[Input material]

(** There is one such multiple. *)
Lemma next_block_unique x k c : 0 <= k -> x <= c * 2 ^ k < x + 2 ^ k -> next_block x k = c * 2 ^ k.
Proof.
  intros Hk Hc. destruct (next_block_spec x k Hk) as (c' & -> & Hc'). f_equal.
  pose proof (Z.pow_pos_nonneg 2 k ltac:(lia) Hk). nia.
Qed.

Lemma ALIGN_next x k : 0 <= k < 32 -> 0 <= x -> x + 2 ^ k - 1 < 2 ^ 32 -> ALIGN x (2 ^ k) = next_block x k.
Proof.
  intros Hk Hx Hb. unfold ALIGN, next_block. rewrite Z.add_sub_assoc. set (a := x + 2 ^ k - 1) in *.
  pose proof (Z.pow_pos_nonneg 2 k ltac:(lia) ltac:(lia)) as Hp.
  replace (2 ^ 32 - 2 ^ k) with (Z.shiftl (Z.ones (32 - k)) k).
  2:{ rewrite Z.shiftl_mul_pow2, Z.ones_equiv by lia. rewrite <- Z.sub_1_r, Z.mul_sub_distr_r, <- Z.pow_add_r by lia.
      replace (32 - k + k) with 32 by lia. lia. }
  rewrite <- (Z.shiftl_mul_pow2 _ k), <- Z.shiftr_div_pow2 by lia. apply Z.bits_inj'. intros j Hj.
  rewrite Z.land_spec. destruct (Z.lt_ge_cases j k) as [Hlt|Hge].
  - rewrite !(Z.shiftl_spec_low _ _ _ Hlt). apply andb_false_r.
  - rewrite !Z.shiftl_spec, Z.shiftr_spec by lia. replace (j - k + k) with j by lia.
    destruct (Z.lt_ge_cases j 32) as [H32|H32].
    + rewrite Z.ones_spec_low by lia. apply andb_true_r.
    + assert (Z.testbit a j = false) as ->; [|done].
      rewrite <- (Z.mod_small a (2 ^ 32)) by lia. by apply Z.mod_pow2_bits_high.
Qed.

(** Bit masks with bits from 10 to 31. *)
Definition mask_ok (m : Z) : Prop := 0 <= m < 2 ^ 32 /\ forall j, 0 <= j < 10 -> Z.testbit m j = false.

Lemma land_pow2 m i : 0 <= i -> (Z.land m (2 ^ i) =? 0) = negb (Z.testbit m i).
Proof.
  intros Hi. assert (Z.land m (2 ^ i) = if Z.testbit m i then 2 ^ i else 0) as ->.
  { apply Z.bits_inj'. intros j Hj. rewrite Z.land_spec, Z.pow2_bits_eqb by done.
    destruct (Z.eqb_spec i j) as [->|Hne].
    - destruct (Z.testbit m j); [by rewrite Z.pow2_bits_true|by rewrite Z.bits_0].
    - rewrite andb_false_r. destruct (Z.testbit m i); [by rewrite Z.pow2_bits_false by done|by rewrite Z.bits_0]. }
  destruct (Z.testbit m i); [|done]. apply Z.eqb_neq. pose proof (Z.pow_pos_nonneg 2 i ltac:(lia) Hi). lia.
Qed.

Lemma mask_zero m : mask_ok m -> (forall j, 0 <= j < 32 -> Z.testbit m j = false) -> m = 0.
Proof.
  intros [Hm _] Hz. apply Z.bits_inj'. intros j Hj. rewrite Z.bits_0. destruct (Z.lt_ge_cases j 32); [by apply Hz|].
  rewrite <- (Z.mod_small m (2 ^ 32)) by done. by apply Z.mod_pow2_bits_high.
Qed.

Lemma first_mask_spec n : forall i m, 0 <= i -> i + Z.of_nat n = 31 -> mask_ok m -> m <> 0 ->
  (forall j, 0 <= j < i -> Z.testbit m j = false) ->
  exists k, first_mask n i m = 2 ^ k /\ i <= k < 32 /\ Z.testbit m k = true /\ forall j, 0 <= j < k -> Z.testbit m j = false.
Proof.
  induction n as [|n IH]; intros i m Hi Hn Hm H0 Hlow; cbn [first_mask].
  - exists i. split_and!; [done|lia|lia| |done]. destruct (Z.testbit m i) eqn:Hb; [done|]. destruct H0. apply mask_zero; [done|].
    intros j Hj. destruct (Z.eq_dec j i) as [-> |]; [done|]. apply Hlow. lia.
  - rewrite land_pow2, negb_involutive by done. destruct (Z.testbit m i) eqn:Hb; [by exists i; split_and!; [done|lia..|done|done]|].
    destruct (IH (i + 1) m) as (k & -> & Hk & Hkb & Hkl); [lia|lia|done|done| |].
    + intros j Hj. destruct (Z.eq_dec j i) as [-> |]; [done|]. apply Hlow. lia.
    + exists k. split_and!; [done|lia|lia|done|done].
Qed.

Lemma without_bit i j : 0 <= i < 32 -> 0 <= j < 32 -> Z.testbit (2 ^ 32 - 1 - 2 ^ i) j = negb (i =? j).
Proof.
  intros Hi Hj. assert (forallb (fun i => forallb (fun j => Bool.eqb (Z.testbit (2 ^ 32 - 1 - 2 ^ i) j) (negb (i =? j)))
    (seqZ 0 32)) (seqZ 0 32) = true) as Hall by (vm_compute; reflexivity).
  rewrite forallb_forall in Hall. specialize (Hall i). rewrite <- list_elem_of_In, elem_of_seqZ, forallb_forall in Hall.
  specialize (Hall ltac:(lia) j). rewrite <- list_elem_of_In, elem_of_seqZ in Hall. apply eqb_prop, Hall. lia.
Qed.

Lemma clear_masks_spec n : forall i c m, 0 <= i -> i + Z.of_nat n <= 32 -> mask_ok m ->
  mask_ok (clear_masks n i c m) /\
  forall j, 0 <= j < 32 -> Z.testbit (clear_masks n i c m) j =
    Z.testbit m j && negb ((i <=? j) && (j <? i + Z.of_nat n) && (c mod 2 ^ j =? 0)).
Proof.
  induction n as [|n IH]; intros i c m Hi Hn Hm; cbn [clear_masks].
  - split; [done|]. intros j Hj. replace (i + Z.of_nat 0) with i by lia.
    assert ((i <=? j) && (j <? i) = false) as -> by lia. by rewrite andb_true_r.
  - replace (2 ^ i - 1) with (Z.ones i) by (rewrite Z.ones_equiv; lia). rewrite Z.land_ones by done.
    set (m' := if c mod 2 ^ i =? 0 then Z.land m (2 ^ 32 - 1 - 2 ^ i) else m).
    assert (forall j, 0 <= j < 32 -> Z.testbit m' j = Z.testbit m j && negb ((i =? j) && (c mod 2 ^ j =? 0))) as Hbit.
    { intros j Hj. subst m'. destruct (c mod 2 ^ i =? 0) eqn:Hc.
      - rewrite Z.land_spec, without_bit by lia. destruct (Z.eqb_spec i j) as [->|]; [by rewrite Hc|done].
      - destruct (Z.eqb_spec i j) as [->|]; [by rewrite Hc, andb_true_r|by rewrite andb_true_r]. }
    assert (mask_ok m') as Hm'.
    { split; [|intros j Hj; rewrite Hbit by lia; by rewrite (proj2 Hm)]. subst m'. destruct (c mod 2 ^ i =? 0); [|apply Hm].
      destruct Hm as [Hm _]. pose proof (Z.pow_le_mono_r 2 i 31 ltac:(lia) ltac:(lia)) as Hp. pose proof (Z.pow_pos_nonneg 2 i ltac:(lia) Hi).
      rewrite <- (wrap_small 32 m), <- (wrap_small 32 (2 ^ 32 - 1 - 2 ^ i)), <- wrap_land by (done || (unfold is_word; lia)).
      by apply wrap_range. }
    destruct (IH (i + 1) c m') as [Hok Hs]; [lia|lia|done|]. split; [done|]. intros j Hj. rewrite Hs, Hbit by done.
    rewrite <- andb_assoc. f_equal. replace (i + 1 + Z.of_nat n) with (i + Z.of_nat (S n)) by lia.
    destruct (c mod 2 ^ j =? 0); rewrite ?andb_true_r, ?andb_false_r; [|done].
    destruct (Z.eqb_spec i j), (Z.leb_spec (i + 1) j), (Z.leb_spec i j), (Z.ltb_spec j (i + Z.of_nat (S n))); try done; lia.
Qed.

(** ** The loop *)

Section success.
Context (write_result : nat -> Z -> Z).
Context (Hwrite : forall n len, 0 <= len -> write_result n len = len).

Abbreviation write := (write write_result).

Lemma write_all s bs : write s bs = (Z.of_nat (length bs), Padded (out s ++ bs) (S (writes s))).
Proof.
  unfold Padjffs2.write. rewrite Hwrite by lia. by rewrite Nat2Z.id, take_ge by lia.
Qed.

Lemma fill_ff_run c : forall fuel p s, (Z.to_nat (c - p) <= fuel)%nat ->
  exists s', fill_ff write_result fuel c p s = Done (true, Z.max p c, s') /\ out s' = out s ++ replicate (Z.to_nat (c - p)) 0xff.
Proof.
  induction fuel as [|fuel IH]; intros p s Hf; cbn [fill_ff].
  - rewrite (proj2 (Z.ltb_ge p c)) by lia. exists s. replace (Z.to_nat (c - p)) with O by lia.
    rewrite Z.max_l by lia. by rewrite app_nil_r.
  - destruct (Z.ltb_spec p c) as [Hlt|Hge].
    + set (len := Z.min (c - p) BUF_SIZE). assert (0 < len <= c - p) as Hlen by (subst len; unfold BUF_SIZE; lia).
      rewrite write_all, length_replicate, Z2Nat.id, Z.eqb_refl by lia. cbn [negb].
      destruct (IH (p + len) (Padded (out s ++ replicate (Z.to_nat len) 0xff) (S (writes s)))) as (s' & -> & Ho); [lia|].
      exists s'. split; [do 3 f_equal; lia|]. rewrite Ho. cbn [out]. rewrite <- app_assoc, <- replicate_add. do 2 f_equal. lia.
    + exists s. replace (Z.to_nat (c - p)) with O by lia. rewrite Z.max_l by lia. by rewrite app_nil_r.
Qed.

(** The mark for blocks of [2^i] bytes is in its place. *)
Definition marked (L : Z) (pad l : list Z) (i : Z) : Prop :=
  take (length pad) (drop (Z.to_nat (next_block L i - L)) l) = pad /\ next_block L i - L + Z.of_nat (length pad) <= Z.of_nat (length l).

(** The gaps are filled with erased bytes. *)
Definition gaps (pad l : list Z) : Prop := exists ns, l = concat (map (fun n => replicate n 0xff ++ pad) ns).

Lemma marked_app L pad l l' i : 0 <= i -> marked L pad l i -> marked L pad (l ++ l') i.
Proof using Type.
  intros Hi [Ht Hl]. destruct (next_block_spec L i Hi) as (? & _ & Hb). split; [|rewrite length_app; lia].
  rewrite drop_app_le, take_app_le by (rewrite ?length_drop; lia). done.
Qed.

Lemma next_block_min x i b : 0 <= i -> x <= b * 2 ^ i -> next_block x i <= b * 2 ^ i.
Proof using Type.
  intros Hi Hx. destruct (next_block_spec x i Hi) as (c & -> & Hc). pose proof (Z.pow_pos_nonneg 2 i ltac:(lia) Hi).
  assert (c < b + 1) by (apply (Z.mul_lt_mono_pos_r (2 ^ i)); lia). apply Z.mul_le_mono_nonneg_r; lia.
Qed.

(** Larger blocks end later, at ends of smaller blocks. *)
Lemma next_block_le x k i : 0 <= k <= i -> next_block x k <= next_block x i /\ exists b, next_block x i = b * 2 ^ k.
Proof using Type.
  intros Hk. destruct (next_block_spec x i ltac:(lia)) as (c & Hc & Hb).
  assert (next_block x i = (c * 2 ^ (i - k)) * 2 ^ k) as Heq.
  { rewrite Hc, <- Z.mul_assoc, <- Z.pow_add_r by lia. do 2 f_equal. lia. }
  split; [|by eexists]. rewrite Heq. apply next_block_min; [lia|]. rewrite <- Heq. lia.
Qed.

(** One step from a length to the next boundary. *)
Lemma next_block_step L c k i : 0 <= k -> 0 <= i -> L <= c -> next_block c k = next_block L k -> next_block c i = next_block L i ->
  next_block L k <= next_block L i -> next_block (next_block c k) i = next_block L i.
Proof using Type.
  intros Hk Hi HL Hck Hci Hle. destruct (next_block_spec L i Hi) as (b & Hb & Hbb). destruct (next_block_spec c k Hk) as (a & Ha & Hab).
  rewrite Hb. apply next_block_unique; [done|]. rewrite <- Hb. rewrite Hck in *. lia.
Qed.

(** Between two rounds: [lo] is above the bits that are done, [c] the last boundary. *)
Record round (L lo m c p : Z) (P : list Z) (s : padded) : Prop := {
  r_lo : 10 <= lo;
  r_mask : mask_ok m;
  r_low : forall j, 0 <= j < lo -> Z.testbit m j = false;
  r_len : 0 <= L <= c /\ c <= 2 ^ 31;
  r_next : forall i, 0 <= i < 32 -> Z.testbit m i = true -> next_block c i = next_block L i;
  r_out : Z.of_nat (length (out s)) = p - L;
  r_pos : p = c \/ (p = c + Z.of_nat (length P) /\ (exists b, c = b * 2 ^ 10) /\
                    forall i, 0 <= i < 32 -> Z.testbit m i = true -> c mod 2 ^ i <> 0);
  r_gaps : gaps P (out s) }.

Lemma round_boundary L lo m c p P s k : round L lo m c p P s -> (length P <= 12)%nat -> lo <= k < 32 -> Z.testbit m k = true ->
  ALIGN c (2 ^ k) = next_block L k /\ p <= next_block L k <= 2 ^ 31 /\ L <= next_block L k.
Proof using Type.
  intros [Hlo _ _ [HL Hc] Hnext _ Hpos _] HP Hk Hb.
  pose proof (Z.pow_le_mono_r 2 k 31 ltac:(lia) ltac:(lia)) as Hp31. change (2 ^ 31) with 2147483648 in *.
  rewrite ALIGN_next by (try lia; change (2 ^ 32) with 4294967296; lia). rewrite Hnext by (done || lia).
  destruct (next_block_spec L k ltac:(lia)) as (b & Hnb & Hr). split_and!; [done| | |lia].
  - rewrite <- (Hnext k) in Hnb |- * by (done || lia). destruct (next_block_spec c k ltac:(lia)) as (b' & Hb' & Hr').
    destruct Hpos as [-> | (-> & (a & Ha) & Hne)]; [lia|]. specialize (Hne k ltac:(lia) Hb).
    assert (next_block c k <> c) as Hnc.
    { intros Heq. apply Hne. rewrite <- Heq, Hb'. apply Z_mod_mult. }
    destruct (next_block_le c 10 k ltac:(lia)) as [_ (d & Hd)]. change (2 ^ 10) with 1024 in *. lia.
  - pose proof (next_block_min L k (2 ^ (31 - k)) ltac:(lia)) as Hmin. rewrite <- Z.pow_add_r in Hmin by lia.
    replace (31 - k + k) with 31 in Hmin by lia. change (2 ^ 31) with 2147483648 in Hmin. lia.
Qed.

[/Input material]

Reproduce, word for word and in full, only the lines above that start at the line with "r_next : forall" and run through the line with "r_gaps : gaps", both ends included.

  r_next : forall i, 0 <= i < 32 -> Z.testbit m i = true -> next_block c i = next_block L i;
  r_out : Z.of_nat (length (out s)) = p - L;
  r_pos : p = c \/ (p = c + Z.of_nat (length P) /\ (exists b, c = b * 2 ^ 10) /\
                    forall i, 0 <= i < 32 -> Z.testbit m i = true -> c mod 2 ^ i <> 0);
  r_gaps : gaps P (out s) }.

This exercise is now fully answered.